Spent a little time kicking around Soho. Looked at the complete Beckett and history of costume books at the bookstore on Prince St. G. bought a fountain pen (not a really expensive one) and I a Moleskine planner for next year. We took the train up to Central Park. I peed in an “emergency toilet.” We rode the carousel — the Wurlitzer played songs from the Wizard of Oz. G.’s feet didn’t reach the stirrups of his horse.

Then, coming out of the park, walking past the Dakota, who should we see walking down the street with a big entourage but Yoko Ono? She was smiling and very tiny.

Then, after a stop at Barnes & Noble by Lincoln Center, in front of which there is an astounding sculpture of gravity-defying boats, like an enormous bouquet, we went to have horrible “Thai” food. That was anticlimactic. But the fullness of the day totally made up for the badness of the food.

Onward to work, and to autumn.

Speaking of cells, I have a new cell phone. Like my old cell phone, it has a camera. Gary commented that I don’t really need a camera. I said, but I do, what if some guy is jerking off on the train and I need to take his picture to give to the police (As one woman did to the owner of a Manhattan raw food restaurant — whose specialty is, ironically enough nut milk…)? I have often encountered such situations both here in NY and in Japan (once in an old cemetery). Theoretically, they shouldn’t be a problem — no more so than, say, blowing one’s nose or pulling on one’s earlobe — but the problem is that as a woman I always see the spectacle of public male masturbation as a potential prelude to, or a substitute for, an assault.

What if humans could do everything in public? Is that what we are moving towards, as a culture?

I don’t mind seeing people kissing in public but I hate to hear it — that sound of sticky flesh separating, sucking air through moisture. It nauseates me, as if I were obliged to sit next to someone eating a banana in the morning.

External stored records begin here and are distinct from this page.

(** C10. For every dictionary record that is parsed, every phoneme symbol
    that is stored in the lexicon entry and added to the alphabet is a
    non-empty string without digits: the digits are removed wherever they
    stand in the phoneme field, and the pieces that are empty after that
    are dropped. *)
Theorem stored_symbols_clean (dictText : string)
    (linesPerFrame r : nat) (keys : nat → list (string * nat)) (turns : nat)
    (freq : gset string) (out : outcome) :
  loadGameData dictText linesPerFrame r keys turns (initial freq) = Some out →
  map_Forall (λ _ ph, Forall (λ p, cleanSymbol p) ph) (dictionary (stateOf out))
  ∧ Forall (λ p, cleanSymbol p) (allPhonemesSorted (stateOf out))
  ∧ Forall (λ wp, Forall (λ p, cleanSymbol p) wp.2)
           (records (Text.split newline dictText)).
Proof.
  intros Hout. apply loadGameData_finished in Hout. subst out.
  destruct (loadSinglePass_lexicon dictText r (initial freq)) as (-> & _ & ->).
  destruct (processLines_lexiconClean (Text.split newline dictText)
              (initial freq, [])) as [Hdict Hpset].
  { split; [apply map_Forall_empty|done]. }
  split; [done|]. split.
  - unfold sortStrings. by rewrite merge_sort_Permutation.
  - apply records_clean.
Qed.

Lemma stored_symbols_clean_witness :
  ∃ out,
    loadGameData ("A1B  K2AE1 9  T" +:+ newline +:+ "CAB   K AE1 2 B") 1 0
      noKeys 3 (initial ∅) = Some out
    ∧ dictionary (stateOf out) !! "CAB" = Some ["K"; "AE"; "B"]
    ∧ allPhonemesSorted (stateOf out) = ["AE"; "B"; "K"]
    ∧ Forall (λ p, cleanSymbol p) (allPhonemesSorted (stateOf out)).
Proof.
  eexists. split; [vm_compute; reflexivity|].
  split; [vm_compute; reflexivity|]. split; [vm_compute; reflexivity|].
  match goal with
  | |- context [stateOf ?o] =>
      destruct (stored_symbols_clean
                  ("A1B  K2AE1 9  T" +:+ newline +:+ "CAB   K AE1 2 B") 1 0
                  noKeys 3 ∅ o) as (_ & Halpha & _)
  end.
  - vm_compute. reflexivity.
  - exact Halpha.
Defined.
(** The tail shared by [addItem], [updateItem] and [removeItem]: write the
    items, recalculate, reload.  It cannot fail once the order exists. *)
Lemma mutate_then_recalculate (d : Db) (poId : string) (po : PurchaseOrder.t)
    (f : list PurchaseOrderItem.t -> list PurchaseOrderItem.t) :
  purchase_orders d !! poId = Some po ->
  recomputed d poId po (f (PurchaseOrder.items po))
    (run (PurchaseOrdersService.poItemRepository_write poId f;;
          PurchaseOrdersService.recalculateTotals poId;;
          PurchaseOrdersService.findOne poId) d).
Proof.
  intros Hpo.
  destruct (recalculate_loop_sums (f (PurchaseOrder.items po))) as (Hs & Ht & Hd).
  eexists. split.
  { apply run_eq with (pend := []).
    unfold PurchaseOrdersService.poItemRepository_write, repository_write.
    unfold mbind at 1, M_bind at 1. simpl.
    unfold PurchaseOrdersService.recalculateTotals.
    unfold mbind at 1, M_bind at 1.
    erewrite bind_inr;
      [| apply po_findOne_Some; simpl; rewrite lookup_alter_eq, Hpo; reflexivity].
    unfold repository_write. simpl.
    erewrite po_findOne_Some
      by (simpl; rewrite !lookup_alter_eq, Hpo; reflexivity).
    f_equal. f_equal. f_equal.
    apply map_eq. intros j. destruct (decide (poId = j)) as [<-|Hne].
    - rewrite lookup_insert_eq, !lookup_alter_eq, Hpo. reflexivity.
    - rewrite lookup_insert_ne, !lookup_alter_ne by assumption. reflexivity. }
  simpl. rewrite Hs, Ht, Hd.
  repeat split; reflexivity.
Qed.
(** The claim as the specification words it fails where the capture
    directory holds a symbolic link that leads out of it: the request for
    [notes.jpg] is answered with the file that resolves to
    [/etc/passwd]. *)
Lemma symlink_counterexample :
  serve_capture linked_fs app_root (py "notes.jpg")
  = Response 200 (FileAt (py "/home/pi/pi_cam/captures/notes.jpg"))
  /\ realpath linked_fs (py "/home/pi/pi_cam/captures/notes.jpg")
     = py "/etc/passwd"
  /\ ~ serves_resolved_inside linked_fs app_root.
Proof.
  split; [reflexivity|]. split; [reflexivity|].
  intros H. specialize (H (py "notes.jpg") _ eq_refl).
  destruct H as (rel & E & _). vm_compute in E. discriminate E.
Qed.

(** ** The frame stream *)

(** X1. Every element [gen_frames] yields is the fixed 37-byte header (the
    delimiter line [--frame], which is [--] and the boundary that
    [video_feed] declares, the [Content-Type] line and an empty line), then
    the JPEG data unchanged, then a line break: the data is recovered from
    the segment by its position alone, whatever bytes it holds, and two
    frames give the same segment only if they are the same. *)
Theorem frame_segment_layout jpeg :
  length (frame_segment jpeg) = (length jpeg + 39)%nat
  /\ take 37 (frame_segment jpeg)
     = b ("--" ++ mimetype_boundary video_feed_mimetype) ++ CRLF
       ++ b "Content-Type: image/jpeg" ++ CRLF ++ CRLF
  /\ take (length jpeg) (drop 37 (frame_segment jpeg)) = jpeg
  /\ drop (37 + length jpeg) (frame_segment jpeg) = CRLF
  /\ (forall jpeg', frame_segment jpeg = frame_segment jpeg' -> jpeg = jpeg').
Proof.
  assert (forall j, drop 37 (frame_segment j) = j ++ CRLF) as Hdrop by done.
  split; [|split; [|split; [|split]]].
  - unfold frame_segment. rewrite !length_app.
    change (length frame_header) with 37%nat. change (length CRLF) with 2%nat.
    lia.
  - reflexivity.
  - rewrite Hdrop. by rewrite take_app_length.
  - rewrite <- drop_drop, Hdrop. by rewrite drop_app_length.
  - intros jpeg' H. apply (f_equal (drop 37)) in H.
    rewrite !Hdrop in H. by apply app_inv_tail in H.
Qed.

Lemma consume_from capture_jpeg n from :
  consume capture_jpeg n (Looping from) =
    (frame_segment <$> captured capture_jpeg from n,
     Raises <$> first_failure capture_jpeg from n,
     match first_failure capture_jpeg from n with
     | None => Looping (from + n)
     | Some _ => Finished
     end).
Proof.
  revert from; induction n as [|n IH]; intros from;
    cbn [consume captured first_failure gen_frames_next].
  - by rewrite Nat.add_0_r.
  - destruct (capture_jpeg from) as [jpeg|e]; [|done].
    rewrite IH. cbn [fmap list_fmap]. do 2 f_equal.
    destruct (first_failure _ _ _); [done|]. f_equal. lia.
Qed.

Lemma captured_length capture_jpeg n from :
  first_failure capture_jpeg from n = None ->
  length (captured capture_jpeg from n) = n
  /\ forall k, (k < n)%nat ->
       capture_jpeg (from + k)%nat
       = Ok (nth k (captured capture_jpeg from n) []).
Proof.
  revert from; induction n as [|n IH]; intros from;
    cbn [captured first_failure].
  - split; [done|]. lia.
  - destruct (capture_jpeg from) as [jpeg|e] eqn:E; [|done].
    intros H. destruct (IH _ H) as [Hlen Hnth]. split.
    + cbn [length]. by rewrite Hlen.
    + intros [|k] Hk; cbn [nth].
      * by rewrite Nat.add_0_r.
      * rewrite <- Hnth by lia. f_equal. lia.
Qed.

There was an article in the paper today about a couple who culled their embryos of those with a deadly colon-cancer gene. The article said that in order to test a three-day embryo’s DNA, doctors had to remove a single cell. The article went on to say that the effects of removing one cell from an embryo with eight cells was still unknown. EIGHT CELLS. The tone of the article was so prosaic — pure reportage — how blithely we take in facts like THE POSSIBILITY OF REMOVING ONE CELL from an EIGHT-CELL biological entity. How did we get here, and where do we go?